Dice Peter Handke: «Para que algo suceda, otro suceso tiene que modificarse; o algo, que hasta ese entonces estaba sin movimiento, debe moverse. Si algo continúa estando quieto, no sucede nada; o bien se mueve por sí mismo, o algo exterior a ello lo pone en movimiento: entonces habrá sucedido». Bien. Con movimiento o sin él, todos los años, en octubre, cumplo años. El viernes cumplí cuarenta y cinco años. No sucedió nada. Nada nuevo, quiero decir. En los doce meses previos sí sucedieron cosas. Muchas cosas. Algunas están anotadas en un diario que se publicará próximamente. Entre ellas, mi rostro ha comprendido que cuarenta y cinco son unos cuantos años ya. Lo ha comprendido mejor que yo. No es que quiera ser Peter Pan ni nada de eso, pero levantarse cada madrugada y ver tu nuevo rostro en el espejo es una tarea, digamos, más difícil de digerir. Ahora que ya hay que eliminar unas cuantas cosas -por salud, básicamente-, no sería mala idea deshacerse de los espejos. O asumir definitivamente lo que hace algunos meses comenzó a transformarse. Complicados movimientos, señor Handke.

Se ponía unos zapatones negros, una especie de camiseta de rayas alargada, una nariz roja y salía a la pista, que era el escenario de los payasos. A todos nos toca un papel en la vida y a él, durante años, le tocó ese, el del payaso triste. A principios de los 80, y durante unos cuantos años más, fue un circo próspero, con animales, trapecistas y todo aquello que entusiasmaba a los niños de la época. Ahora, por unas causas y otras, los animales no son bien vistos en estos espectáculos, las trapecistas padecen artrosis y él, entre dolencias y depresiones, ya no está para muchos trotes. En el fondo, agradece que el circo haya cerrado sus puertas definitivamente. Pasa muchas horas en la cama. Piensa en su mujer cuando era joven y no estaba enferma (el cáncer se la llevó el año pasado, pero ni siquiera la enfermedad pudo arrebatarle aquella sonrisa dulce y casi juvenil), en los hijos que no tuvieron (nunca los echó de menos hasta ahora), en los aplausos y las risas del público cuando resbalaba intencionadamente o recibía un tortazo del otro payaso en medio de la pista, ¿qué habrá sido de él? En fin, piensa en los buenos tiempos. De los que sólo queda esa nariz roja que, encima de la mesita, justo al lado de esa pequeña radio que tanta compañía le hace, es como la luz de un faro, la única señal que le indica que aún está vivo.
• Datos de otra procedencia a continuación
Lemma observe_loop_confirms seen jbl action deadline fuel accepted s w s' w' :
  observe_loop fuel jbl action deadline accepted s w = Some (Ok tt, s', w') ->
  keys_from seen (last_seq s) ->
  confirmed_by jbl (listener s) (path s) (sid s) seen action deadline.
Proof.
  revert accepted s w. induction fuel as [|fuel IH]; intros accepted s w; cbn [observe_loop];
    (destruct (MAX_CALLBACKS <=? accepted)%nat; [done|]); [done|].
  destruct (gena_now w) as [now w1] eqn:En.
  destruct (deadline <=? now)%Z eqn:Ed; [done|]. bool_hyps.
  destruct (listener_accept _ w1) as [[[stream peer]|kind] w2] eqn:Ea.
  - destruct (peer_is peer jbl) eqn:Ep; cbn [negb]; [|apply IH].
    destruct (handle_callback _ _ _ _ _) as [[outcome s1] w3] eqn:Eh. intros E Hs.
    pose proof (handle_callback_listener _ _ _ _ _ _ _ _ Eh) as (El & Es & Ep').
    apply handle_callback_confirms in Eh as [Hk Hc].
    destruct outcome as [[]|e]; try done.
    + destruct (Hc eq_refl) as (w4 & m & w5 & seq & ? & ? & ? & ?).
      by exists now, w, w1, stream, peer, w2, w4, m, w5, (last_seq s), seq.
    + rewrite <- El, <- Es, <- Ep'. eapply IH; [done|]. by apply Hk.
  - destruct kind; try done. apply IH.
Qed.

(** The cleanup that a confirmation needs. *)
Definition unsubscribed (service : SocketAddrV4) (sid : bytes) : Prop :=
  exists w response w', unsubscribe service sid w = (Ok response, w') /\
    message_status response = Some 200%Z.

Lemma cancel_Ok o w o' w' :
  cancel o w = (Ok tt, o', w') ->
  subscription o' = None /\
  forall s, subscription o = Some s -> unsubscribed (target o) (sid s).
Proof.
  unfold cancel. destruct (subscription o) as [s|] eqn:Es; [|intros [= <- <-]; by rewrite Es].
  destruct (unsubscribe _ _ _) as [[response|e] w1] eqn:Eu; [|done].
  destruct (bool_decide _) eqn:Eb; [|done]. intros [= <- <-]. bool_hyps.
  split; [done|]. intros s' [= <-]. by eexists _, _, _.
Qed.
Lemma parse_content_length_dec n :
  (0 <= n <= usize_max)%Z -> parse_content_length (dec n) = Ok n.
Proof.
  intros Hn. destruct (proj2 (parse_canonical usize_max (dec n) n (Z.le_refl _)) (conj Hn eq_refl)) as [C P].
  unfold parse_content_length. by rewrite C, P.
Qed.

Lemma parse_strong_revision_etag n :
  (0 <= n <= u64_max)%Z -> parse_strong_revision (etag n) = Some n.
Proof.
  intros Hn. unfold parse_strong_revision, etag. rewrite strip_prefix_app. simpl.
  rewrite strip_suffix_app. simpl.
  destruct (proj2 (parse_canonical u64_max (dec n) n (Z.le_refl _)) (conj Hn eq_refl)) as [C P].
  by rewrite C, P.
Qed.

Lemma parse_strong_revision_only value n :
  parse_strong_revision value = Some n -> (0 <= n <= u64_max)%Z /\ value = etag n.
Proof.
  unfold parse_strong_revision, etag.
  destruct (strip_prefix [DQUOTE] value) as [rest|] eqn:E1; [|done]. simpl.
  destruct (strip_suffix [DQUOTE] rest) as [digits|] eqn:E2; [|done]. simpl.
  apply strip_prefix_Some in E1 as ->. apply strip_suffix_Some in E2 as ->.
  destruct (canonical_digits digits) eqn:C; [|done]. simpl. intros P.
  by destruct (proj1 (parse_canonical u64_max digits n (Z.le_refl _)) (conj C P)) as [Hn ->].
Qed.

(** The revision a mutation must present is read exactly: a text is accepted
    as a revision when, and only when, it is the entity tag the server itself
    writes for that revision; every 64-bit revision round-trips, and no other
    spelling (leading zeros, a sign, a weak tag, an overflow) is taken. *)
Theorem strong_revision_exact (value : bytes) (n : Z) :
  parse_strong_revision value = Some n <-> (0 <= n <= u64_max)%Z /\ value = etag n.
Proof.
  split; [apply parse_strong_revision_only|]. intros [Hn ->]. by apply parse_strong_revision_etag.
Qed.

(** * The gate *)

Section Gate.
Context `{WebLibraryLaws} {A : Type} `{WebActor A}.
#[local] Abbreviation app := (WebApp A).

Lemma constant_time_eq_spec a b : constant_time_eq a b = true <-> a = b.
Proof.
  unfold constant_time_eq. destruct (length a =? length b) eqn:E; bool_hyps; simpl.
  - by apply memcmp_eq_spec.
  - split; [done|]. by intros ->.
Qed.

Lemma valid_csrf_spec (a : app) request :
  valid_csrf a request = true <->
  single_header request CSRF_HEADER = Some (csrf_token (security a)) /\
  exists cookie, single_header request (str "cookie") = Some cookie /\
    csrf_cookie_value cookie = Some (csrf_token (security a)).
Proof.
  unfold valid_csrf. split.
  - intros E. destruct (single_header request CSRF_HEADER) as [h|]; [|done].
    destruct (single_header request (str "cookie")) as [c|]; [|done].
    destruct (csrf_cookie_value c) as [t|] eqn:Ec; [|done]. bool_hyps.
    rewrite constant_time_eq_spec in *. subst. eauto.
  - intros (-> & c & -> & ->). by rewrite (proj2 (constant_time_eq_spec _ _) eq_refl).
Qed.
(* ===== verification/ServiceSpec.v ===== *)
(** What the process boundary guarantees: one mutation per revision, an exit
    that never acts on an unresolved device, ownership locks held together or
    not at all, and a user service that is started at most once. *)
From stdpp Require Import relations.
From S2P Require Import Prelude Bytes Tcp LocalModel LocalClient Web WebSpec Http HttpSpec.
From S2P Require Import Backend Journal Model Controller ControllerSpec Service.

(** * The actor *)

Section Actor.
Context {B P J K : Type}.
Context `{PairBackendLaws B} `{PairConfigurationProbe P} `{UncertaintyJournalLaws J} `{Clock K}.
#[local] Abbreviation web_actor := (ControllerWebActor B P J K).

Lemma on_controller_spec {T} (call : Z -> PairController B P J -> T * PairController B P J)
    (a a' : web_actor) r :
  on_controller call a = (r, a') ->
  exists now, call now (controller a) = (r, controller a') /\ teardown_done a' = teardown_done a.
Proof.
  unfold on_controller. destruct (clock_now (clock a)) as [now k].
  destruct (call now (controller a)) as [x c] eqn:E. intros [= -> <-]. by exists now.
Qed.

(** The action a mutation of the web stands for. *)
Definition action_of (m : WebMutation.t) : ControllerAction.t :=
  match m with
  | WebMutation.Start => ControllerAction.Start
  | WebMutation.Stop => ControllerAction.Stop
  | WebMutation.RecoverStop => ControllerAction.RecoverStop
  end.

Lemma controller_mutation_action m (now : Z) (c : PairController B P J) :
  controller_mutation m now c = mutate now (action_of m) c.
Proof. by destruct m. Qed.

Lemma mutate_reported now action (c c' : PairController B P J) r :
  mutate now action c = (r, c') -> result_revision r = revision c' /\ result_action r = action.
Proof. intros [[? ? _ _] _]%mutate_spec. done. Qed.

Lemma mutate_revision_grows now action (c c' : PairController B P J) r :
  mutate now action c = (r, c') -> unsaturated c -> (revision c < revision c')%Z.
Proof.
  intros E Hs. apply mutate_spec in E as [_ Hcase]. unfold unsaturated in Hs.
  pose proof (saturating_succ_lt u64_max (revision c)).
  destruct Hcase as [Href|(c1 & raw & attempted & c2 & Hadm & _ & _ & _ & -> & Hv & _)].
  - rewrite (refusal_revision _ _ _ _ Href). lia.
  - rewrite Hv, (admitted_state _ _ _ Hadm). simpl.
    pose proof (saturating_succ_bounds u64_max (revision c)).
    pose proof (saturating_succ_le u64_max (saturating_succ u64_max (revision c))). lia.
Qed.

Lemma status_reported now (c c' : PairController B P J) s :
  Controller.status now c = (s, c') -> cs_revision s = revision c'.
Proof.
  unfold Controller.status. destruct (read_pair_configuration c) as [[pc ms] c1].
  destruct (read_health c1) as [h c2]. intros [= <- <-]. done.
Qed.

(** The interface of the server, implemented by the invariant of the
    controller. *)
#[export] Instance actor_laws : WebActorLaws web_actor.
Proof.
  refine {| actor_ok a := wf (controller a) |}.
  - intros a s a' (now & E & _)%on_controller_spec Hwf.
    pose proof (wf_status _ _ _ _ E Hwf) as Hwf'. split; [done|].
    rewrite (status_reported _ _ _ _ E). apply (wf_revision _ Hwf').
  - intros n m a r a' E Hwf. simpl in E. destruct (negb _); [by simplify_eq|].
    destruct (on_controller (controller_mutation m) a) as [r0 a0] eqn:Ea. simplify_eq.
    apply on_controller_spec in Ea as (now & Ea & _). rewrite controller_mutation_action in Ea.
    pose proof (wf_mutate _ _ _ _ _ Ea Hwf) as Hwf'. split; [done|]. intros res [= <-].
    destruct (mutate_reported _ _ _ _ _ Ea) as [-> _]. apply (wf_revision _ Hwf').
Defined.

(** A revision admits one mutation.  Presented with any other revision than
    the current one the actor refuses and nothing at all changes; presented
    with the current one it runs exactly that mutation of the controller,
    once; and, below saturation, a second mutation at the same revision, a
    replay or a concurrent client, is refused. *)
Theorem one_mutation_per_revision n m (a a' : web_actor) r :
  mutate_if_revision n m a = (r, a') ->
  unsaturated (controller a) ->
  (r = Err tt <-> n <> revision (controller a)) /\
  (r = Err tt -> a' = a) /\
  (forall result, r = Ok result ->
     (exists now, mutate now (action_of m) (controller a) = (result, controller a')) /\
     forall m2, mutate_if_revision n m2 a' = (Err tt, a')).
Proof.
  intros E Hs. simpl in *. destruct (revision (controller a) =? n)%Z eqn:G; bool_hyps; simpl in E.
  - destruct (on_controller (controller_mutation m) a) as [r0 a0] eqn:Ea. simplify_eq.
    apply on_controller_spec in Ea as (now & Ea & _). rewrite controller_mutation_action in Ea.
    split_and!; [by split|done|]. intros res [= <-]. split; [eauto|]. intros m2.
    pose proof (mutate_revision_grows _ _ _ _ _ Ea Hs).
    rewrite (proj2 (Z.eqb_neq _ _)) by lia. done.
  - simplify_eq. split_and!; [split; [congruence|done]|done|done].
Qed.

(** ** Exit *)

Lemma teardown_once_spec (a a' : web_actor) r :
  teardown_transport_once a = (r, a') ->
  controller a' = set_backend (ctl_backend (controller a')) (controller a) /\
  role_writes (ctl_backend (controller a')) = role_writes (ctl_backend (controller a)) /\
  (r = Ok tt <-> teardown_done a' = true) /\
  (teardown_done a = true -> a' = a).
Proof.
  unfold teardown_transport_once. destruct (teardown_done a) eqn:Ht.
  - intros [= <- <-]. rewrite Ht. split_and!; try done. by destruct (controller a).
  - destruct (teardown_transport_for_exit (controller a)) as [r0 c] eqn:E. intros [= <- <-].
    apply teardown_spec in E as [Hc Hw]. simpl. split_and!; try done.
    destruct r0 as [[]|]; done.
Qed.

(** The exit of the process is safe.  While an action is unresolved it reports
    a rejected shutdown, sends no role command, and leaves the journal as it
    is for the next start; it succeeds only with the controller offline,
    nothing unresolved, and the transport torn down, after which the drop does
    nothing more.  The teardown is attempted in every case, and its failure is
    reported unless the shutdown itself failed. *)
Theorem exit_is_safe (a a' : web_actor) r :
  shutdown_for_exit a = (r, a') -> wf (controller a) ->
  (unresolved_action (controller a) = true ->
     r = Err ServiceRuntimeError.GracefulShutdownRejected /\
     role_writes (ctl_backend (controller a')) = role_writes (ctl_backend (controller a)) /\
     ctl_journal (controller a') = ctl_journal (controller a)) /\
  (r = Ok tt ->
     managed_state (controller a') = ManagedLiveState.Offline /\
     unresolved_action (controller a') = false /\ teardown_done a' = true /\
     actor_drop a' = a') /\
  (teardown_done a' = false -> r <> Ok tt) /\
  (r = Err ServiceRuntimeError.TransportTeardownFailed -> teardown_done a' = false).
Proof.
  unfold shutdown_for_exit, actor_shutdown. intros E Hwf.
  destruct (on_controller Controller.shutdown a) as [res a1] eqn:E1.
  destruct (teardown_transport_once a1) as [torn a2] eqn:E2. simplify_eq.
  apply on_controller_spec in E1 as (now & E1 & _).
  destruct (teardown_once_spec _ _ _ E2) as (Hc & Hw & Ht & Hsame).
  unfold Controller.shutdown in E1.
  split_and!.
  - intros Hu. apply mutate_spec in E1 as [_ [Href|Hred]].
    + pose proof (refusal_writes _ _ _ _ Href).
      destruct Href as [?? Ho ? E|???? ? E|???? ? E|failure p ? Hr ??? E
        |p b ????? E|p b j e Hr ????? E]; try congruence; try (by specialize (Hr Hu)).
      unfold shutdown_error. rewrite Ho, Hc. simpl. split_and!; [done|congruence|by rewrite E].
    + destruct Hred as (c1 & raw & attempted & c2 & Hadm & _).
      by pose proof (admitted_latch _ _ _ Hadm Hu).
  - intros Hr. destruct (shutdown_error res) eqn:Hse; [done|]. destruct torn as [[]|]; [|done].
    assert (Hdone : teardown_done a' = true) by by apply Ht.
    assert (managed_state (controller a1) = ManagedLiveState.Offline /\
            unresolved_action (controller a1) = false) as [Hm Hu].
    { unfold shutdown_error in Hse. apply mutate_spec in E1 as [_ [Href|Hred]].
      - destruct Href as [?? Ho ? E|??? Ho ? E|??? Ho ? E|failure p ??? Ho ? E
          |p b ? _ Hidle ? Ho ? E|p b j e Hr2 ??? Ho ? E]; rewrite ?Ho in Hse; try done.
        + by rewrite E.
        + rewrite E. simpl. by rewrite Hidle.
      - destruct Hred as (c1 & raw & attempted & c2 & _ & _ & _ & Hred & _).
        destruct Hred as [? _ Ho|? [Ho|Ho]|]; [by rewrite Ho in Hse..|done]. }
    rewrite Hc. simpl. split_and!; try done. unfold actor_drop, teardown_transport_once.
    by rewrite Hdone.
  - intros Hf Hr. destruct torn as [[]|]; [|by destruct (shutdown_error res)].
    assert (teardown_done a' = true) by by apply Ht. congruence.
  - intros Hr. destruct torn as [[]|];
      [unfold shutdown_error in Hr; by destruct (result_outcome res)|].
    destruct (teardown_done a') eqn:Hd; [|done]. by pose proof (proj2 Ht eq_refl).
Qed.
End Actor.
Y hablando de narices rojas de payaso. Una de ellas es la clave de Incendios, la obra de Wajdi Mouawad (publicada en castellano por KRK) que se representa estos días en la Abadía y que en noviembre estará en Oviedo, bajo la dirección de Mario Gas. Todo empieza con la muerte de una mujer. Y con la apertura de su extraño testamento. Les deja a sus dos hijos gemelos, chico y chica, varias cartas y un cuaderno de tapas rojas. Da comienzo así la indagación, el largo viaje al final de la noche, las pistas que conducirán a esos dos jóvenes hasta el fondo de las cosas, hasta la verdad, hasta el tremendo secreto que desvelará la nariz roja. La ignorancia, la guerra y sus desastres, los imprevisibles hilos del azar, el destino, las canciones que se cantan con alegría y las canciones que se cantan con horror. El salvaje dolor de una madre. El (previo) enaltecimiento del amor. Y la separación, la huida, el destierro, la búsqueda. Todos los intérpretes están soberbios, encabezados por una majestuosa Nùria Espert. Hacía tiempo que no veía una obra tan brutal sobre la condición humana y sus desvaríos.

De nuevo Handke: “El movimiento no necesita ser visto por otro; no necesita ser oído. También el pensamiento es un movimiento, aunque sea invisible. Cuando surge el pensamiento, sucede eso. Aun cuando nace un dolor, es un movimiento; surge en el cuerpo, sin que quien mira el cuerpo pueda notarlo.”